WHAT YOU WILL DO:
Of all the lines in the entries below, give again exactly those starting at the line containing "[compute] returns a" and ending at the line containing "the write index and", both ends included, and no others.

MATERIAL PROVIDED:
Lemma fresh_client_per_url_witness :
  let first := scrape_url no_request_error sample_scan "https://example.com" main_config
                 (world_at 100 net_up) in
  let w1 := snd first in
  now w1 = 100%Q
  /\ trace w1 =
       [EvUrlopen "https://example.com" "MyScraper/1.0" 10 100;
        EvLog ERROR ("Failed to scrape https://example.com: " ++ exc_str concat_bytes_error)]
  /\ exists r w' later,
       scrape_url no_request_error sample_scan "https://example.org" main_config w1 = (Ok r, w')
       /\ trace w' =
            (trace w1 ++ EvUrlopen "https://example.org" "MyScraper/1.0" 10 100 :: later)%list.
Proof.
  intros first w1. split; [reflexivity |]. split; [reflexivity |].
  destruct (fresh_client_per_url no_request_error sample_scan "https://example.org"
              main_config w1) as (_ & _ & r & w' & later & Hrun & Ht).
  - vm_compute. discriminate.
  - cbn. lia.
  - reflexivity.
  - exists r, w', later. split; [exact Hrun | exact Ht].
Defined.

(** ** The extractor in the pipeline *)

(** C3, as the code behaves.  Whatever bytes a fetch returned, the
    extractor raises [TypeError] instead of returning a record; in
    [scrape_url] a URL that was fetched successfully therefore ends as
    an outcome with status 200, no data and that error. *)
Theorem extract_raises_on_fetched_bytes (goahead : Scanner)
    (body : list byte) (rules : gmap string string) :
  DataExtractor.extract goahead (PyBytes body) rules = Raise concat_bytes_error
  /\ fst (HTTPClient.fetch no_request_error (HTTPClient.__init__ main_config)
            "https://example.com" (world_at 100 net_up)) = Ok page
  /\ fst (scrape_url no_request_error goahead "https://example.com" main_config
            (world_at 100 net_up))
     = Ok (mkResult "https://example.com" (Some 200) None
             (Some ("can only concatenate str (not " ++ dquote ++ "bytes" ++ dquote
                    ++ ") to str"))).
Proof.
  split; [reflexivity |]. split; [reflexivity |].
  rewrite scrape_url_cases. reflexivity.
Qed.

(** ** The handlers of the parser *)

Lemma collect_hrefs_keeps (attrs : list (string * AttrValue)) :
  forall self : HTMLParser.t,
    let self' :=
      fold_left
        (fun self p =>
           if decide (fst p = "href")
           then HTMLParser.mk (HTMLParser.starttag_text self) (HTMLParser.title self)
                  (HTMLParser.links self ++ [snd p]) (HTMLParser.meta self)
           else self)
        attrs self in
    HTMLParser.starttag_text self' = HTMLParser.starttag_text self
    /\ HTMLParser.title self' = HTMLParser.title self
    /\ HTMLParser.meta self' = HTMLParser.meta self
    /\ exists more, HTMLParser.links self' = (HTMLParser.links self ++ more)%list.
Proof.
  induction attrs as [| p attrs IH]; intros self; cbn zeta.
  - repeat split. exists []. rewrite app_nil_r. reflexivity.
  - cbn [fold_left]. destruct (decide (fst p = "href")).
    + match goal with
      | |- context [fold_left _ attrs ?s] => destruct (IH s) as (H1 & H2 & H3 & more & H4)
      end.
      cbn zeta in *. rewrite H1, H2, H3, H4. repeat split.
      cbn [HTMLParser.links]. rewrite <- app_assoc. eexists. reflexivity.
    + apply IH.
Qed.

(** A start tag changes neither the title nor the remembered start tag
    text, and only adds links. *)
Lemma handle_starttag_keeps (self : HTMLParser.t) (tag : string)
    (attrs : list (string * AttrValue)) :
  let self' := HTMLParser.handle_starttag self tag attrs in
  HTMLParser.starttag_text self' = HTMLParser.starttag_text self
  /\ HTMLParser.title self' = HTMLParser.title self
  /\ exists more, HTMLParser.links self' = (HTMLParser.links self ++ more)%list.
Proof.
  cbn zeta. unfold HTMLParser.handle_starttag.
  destruct (decide (tag = "a")).
  - destruct (collect_hrefs_keeps attrs self) as (H1 & H2 & _ & H4). cbn zeta in *. auto.
  - destruct (decide (tag = "meta")).
    + destruct (HTMLParser.dict attrs !! "name") as [name |];
        [destruct (HTMLParser.dict attrs !! "content") as [content |] |];
        repeat split; exists []; rewrite app_nil_r; reflexivity.
    + repeat split. exists []. rewrite app_nil_r. reflexivity.
Qed.

(** A text sets the title when the last start tag reads [<title>], and
    is ignored otherwise. *)
Lemma handle_data_title (self : HTMLParser.t) (text : string) :
  HTMLParser.title (HTMLParser.handle_data self text) =
    if decide (HTMLParser.starttag_text self = Some "<title>")
    then strip text else HTMLParser.title self.
Proof.
  unfold HTMLParser.handle_data, HTMLParser.get_starttag_text.
  destruct (decide (HTMLParser.starttag_text self = Some "<title>")); reflexivity.
Qed.

Lemma handle_data_starttag_text (self : HTMLParser.t) (text : string) :
  HTMLParser.starttag_text (HTMLParser.handle_data self text) = HTMLParser.starttag_text self.
Proof.
  unfold HTMLParser.handle_data.
  destruct (decide (HTMLParser.get_starttag_text self = Some "<title>")); reflexivity.
Qed.

Lemma dispatch_all_app (self : HTMLParser.t) (a b : list MarkupEvent) :
  HTMLParser.dispatch_all self (a ++ b)
  = HTMLParser.dispatch_all (HTMLParser.dispatch_all self a) b.
Proof. unfold HTMLParser.dispatch_all. apply fold_left_app. Qed.

Lemma last_cons_default {A} (a d : A) (l : list A) : List.last (a :: l) d = List.last l a.
Proof.
  revert a d. induction l as [| b l IH]; intros a d; [reflexivity |].
  change (List.last (a :: b :: l) d) with (List.last (b :: l) d).
  rewrite (IH b d), (IH b a). reflexivity.
Qed.

Lemma title_of_texts (evs : list MarkupEvent) :
  forall self : HTMLParser.t,
    HTMLParser.title (HTMLParser.dispatch_all self evs) =
      List.last (map strip (title_texts (HTMLParser.starttag_text self) evs))
                (HTMLParser.title self).
Proof.
  induction evs as [| ev evs IH]; intros self; [reflexivity |].
  change (HTMLParser.dispatch_all self (ev :: evs))
    with (HTMLParser.dispatch_all (HTMLParser.dispatch self ev) evs).
  rewrite IH. destruct ev as [text tag attrs | tag | text |]; cbn [HTMLParser.dispatch title_texts].
  - match goal with
    | |- context [HTMLParser.handle_starttag ?s tag attrs] =>
        destruct (handle_starttag_keeps s tag attrs) as (H1 & H2 & _)
    end.
    cbn zeta in *. rewrite H1, H2. reflexivity.
  - reflexivity.
  - rewrite handle_data_starttag_text, handle_data_title.
    destruct (decide (HTMLParser.starttag_text self = Some "<title>")).
    + cbn [map]. rewrite last_cons_default. reflexivity.
    + reflexivity.
  - reflexivity.
Qed.
Lemma run_counts_computes_wf s cs :
  wf s -> (0 <= iter_ s)%Z -> init_free cs ->
  (iter_ s + Z.of_nat (count_computes cs) <= INT_MAX)%Z ->
  exists s' us,
    run cod_solve s cs = Ok (s', us) /\
    iter_ s' = (iter_ s + Z.of_nat (count_computes cs))%Z /\
    m_ s' = m_ s /\ dim_ s' = dim_ s /\
    length us = count_computes cs /\
    Forall (fun u => length u = Z.to_nat (dim_ s)) us.
Proof.
  revert s. induction cs as [|c cs IH]; intros s Hs Hi Hfree Hmax.
  { exists s, []. cbn. repeat split; [lia|constructor]. }
  apply Forall_cons in Hfree as [Hc Hfree].
  pose proof (wf_dim s Hs) as Hd. pose proof (wf_iter_range s Hs) as Hr.
  destruct c as [m d u0 fresh|u|g]; [done|..]; cbn [run step count_computes] in Hmax |- *.
  - destruct (replace s u) as [s1|] eqn:Hrep;
      [|unfold replace in Hrep; by rewrite Map_Ok in Hrep].
    pose proof (wf_replace s u s1 Hs Hrep) as Hs1.
    unfold replace in Hrep. rewrite Map_Ok in Hrep by done. injection Hrep as <-.
    destruct (IH _ Hs1 Hi Hfree Hmax) as (s' & us & -> & Eit & Em & Ed & El & Hall).
    exists s', us. simpl in *. done.
  - pose proof (compute_Ok cod_solve s g Hi Hd) as Hc1. cbv zeta in Hc1.
    set (s1 := if (iter_ s =? 0)%Z then _ else _) in Hc1.
    assert (Eit1 : iter_ s1 = (iter_ s + 1)%Z).
    { unfold s1. destruct (iter_ s =? 0)%Z; cbn [iter_ cold_start accelerated];
        apply int_incr_next; lia. }
    assert (Em1 : m_ s1 = m_ s) by (unfold s1; by destruct (iter_ s =? 0)%Z).
    assert (Ed1 : dim_ s1 = dim_ s) by (unfold s1; by destruct (iter_ s =? 0)%Z).
    pose proof (wf_compute cod_solve s g s1 _ Hs Hc1) as Hs1.
    rewrite Hc1. clearbody s1.
    destruct (IH s1 Hs1 ltac:(lia) Hfree ltac:(lia))
      as (s' & us & -> & Eit & Em & Ed & El & Hall).
    exists s', (current_u_ s1 :: us). cbn [from_option app].
    split; [done|]. split; [lia|]. split; [congruence|]. split; [congruence|].
    split; [cbn; lia|]. constructor.
    + by rewrite (wf_u s1 Hs1), Ed1.
    + by rewrite <- Ed1.
Qed.

(** X3.  After [init], a program of [replace] and [compute] calls runs to
    its end, as long as the counter stays within [int]: [iter_] grows by
    the number of [compute] calls, [m_] and [dim_] do not change, and every
    [compute] returns a vector of [dim_] coefficients. *)
Theorem run_counts_computes s cs :
  Reachable cod_solve s -> (0 <= iter_ s)%Z -> init_free cs ->
  (iter_ s + Z.of_nat (count_computes cs) <= INT_MAX)%Z ->
  exists s' us,
    run cod_solve s cs = Ok (s', us) /\
    iter_ s' = (iter_ s + Z.of_nat (count_computes cs))%Z /\
    m_ s' = m_ s /\ dim_ s' = dim_ s /\
    length us = count_computes cs /\
    Forall (fun u => length u = Z.to_nat (dim_ s)) us.
Proof. intros Hs%Reachable_wf. by apply run_counts_computes_wf. Qed.

(** X4.  [compute] writes two slots of the history at most, the one at
    the write index and the one at the write index it leaves, and one
    entry of [dF_scale_]: every other column of [prev_dG_] and [prev_dF_]
    and every other scale is as before. *)
Theorem compute_writes_two_slots s g s' u :
  Reachable cod_solve s -> compute cod_solve s g = Ok (s', u) ->
  let c := Z.to_nat (col_idx_ s) in
  let c' := Z.to_nat (col_idx_ s') in
  (forall j, j <> c -> j <> c' ->
     col (prev_dG_ s') j = col (prev_dG_ s) j /\
     col (prev_dF_ s') j = col (prev_dF_ s) j) /\
  (forall j, j <> c -> dF_scale_ s' !!! j = dF_scale_ s !!! j) /\
  m_ s' = m_ s /\ dim_ s' = dim_ s.
Proof.
  intros Hs%Reachable_wf (Hi & Hd & _ & ->)%compute_inv c c'.
  destruct (Z.eqb_spec (iter_ s) 0) as [Hz|Hnz]; subst c c'.
  - unfold cold_start. cbn [prev_dG_ prev_dF_ dF_scale_ m_ dim_ col_idx_].
    rewrite (wf_cold s Hs Hz). change (Z.to_nat 0) with 0%nat.
    split; [|done]. intros j Hj _. by rewrite !col_set_col_ne.
  - unfold accelerated, finalize.
    cbn [prev_dG_ prev_dF_ dF_scale_ m_ dim_ col_idx_ fst snd].
    split; [|split; [|done]].
    + intros j Hj Hj'. by rewrite !col_set_col_ne.
    + intros j Hj. by rewrite list_lookup_total_insert_ne.
Qed.
End Lifecycle.

Section Composition.
Context {S : Type} {ops : ScalarOps S}.
Implicit Types (s : AndersonAcceleration S) (g : ScalarPtr S).

Lemma next_write_index_differs s :
  wf s -> (1 < m_ s)%Z ->
  Z.to_nat (Z.rem (col_idx_ s + 1) (m_ s)) <> Z.to_nat (col_idx_ s).
Proof.
  intros Hs Hm. pose proof (wf_col s Hs) as Hc.
  rewrite Z.rem_mod_nonneg by lia.
  destruct (decide (col_idx_ s + 1 = m_ s)%Z) as [E|E].
  - rewrite E, Z_mod_same_full. lia.
  - rewrite Z.mod_small by lia. lia.
Qed.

ANSWER SECTION:
    [compute] returns a vector of [dim_] coefficients. *)
Theorem run_counts_computes s cs :
  Reachable cod_solve s -> (0 <= iter_ s)%Z -> init_free cs ->
  (iter_ s + Z.of_nat (count_computes cs) <= INT_MAX)%Z ->
  exists s' us,
    run cod_solve s cs = Ok (s', us) /\
    iter_ s' = (iter_ s + Z.of_nat (count_computes cs))%Z /\
    m_ s' = m_ s /\ dim_ s' = dim_ s /\
    length us = count_computes cs /\
    Forall (fun u => length u = Z.to_nat (dim_ s)) us.
Proof. intros Hs%Reachable_wf. by apply run_counts_computes_wf. Qed.

(** X4.  [compute] writes two slots of the history at most, the one at
    the write index and the one at the write index it leaves, and one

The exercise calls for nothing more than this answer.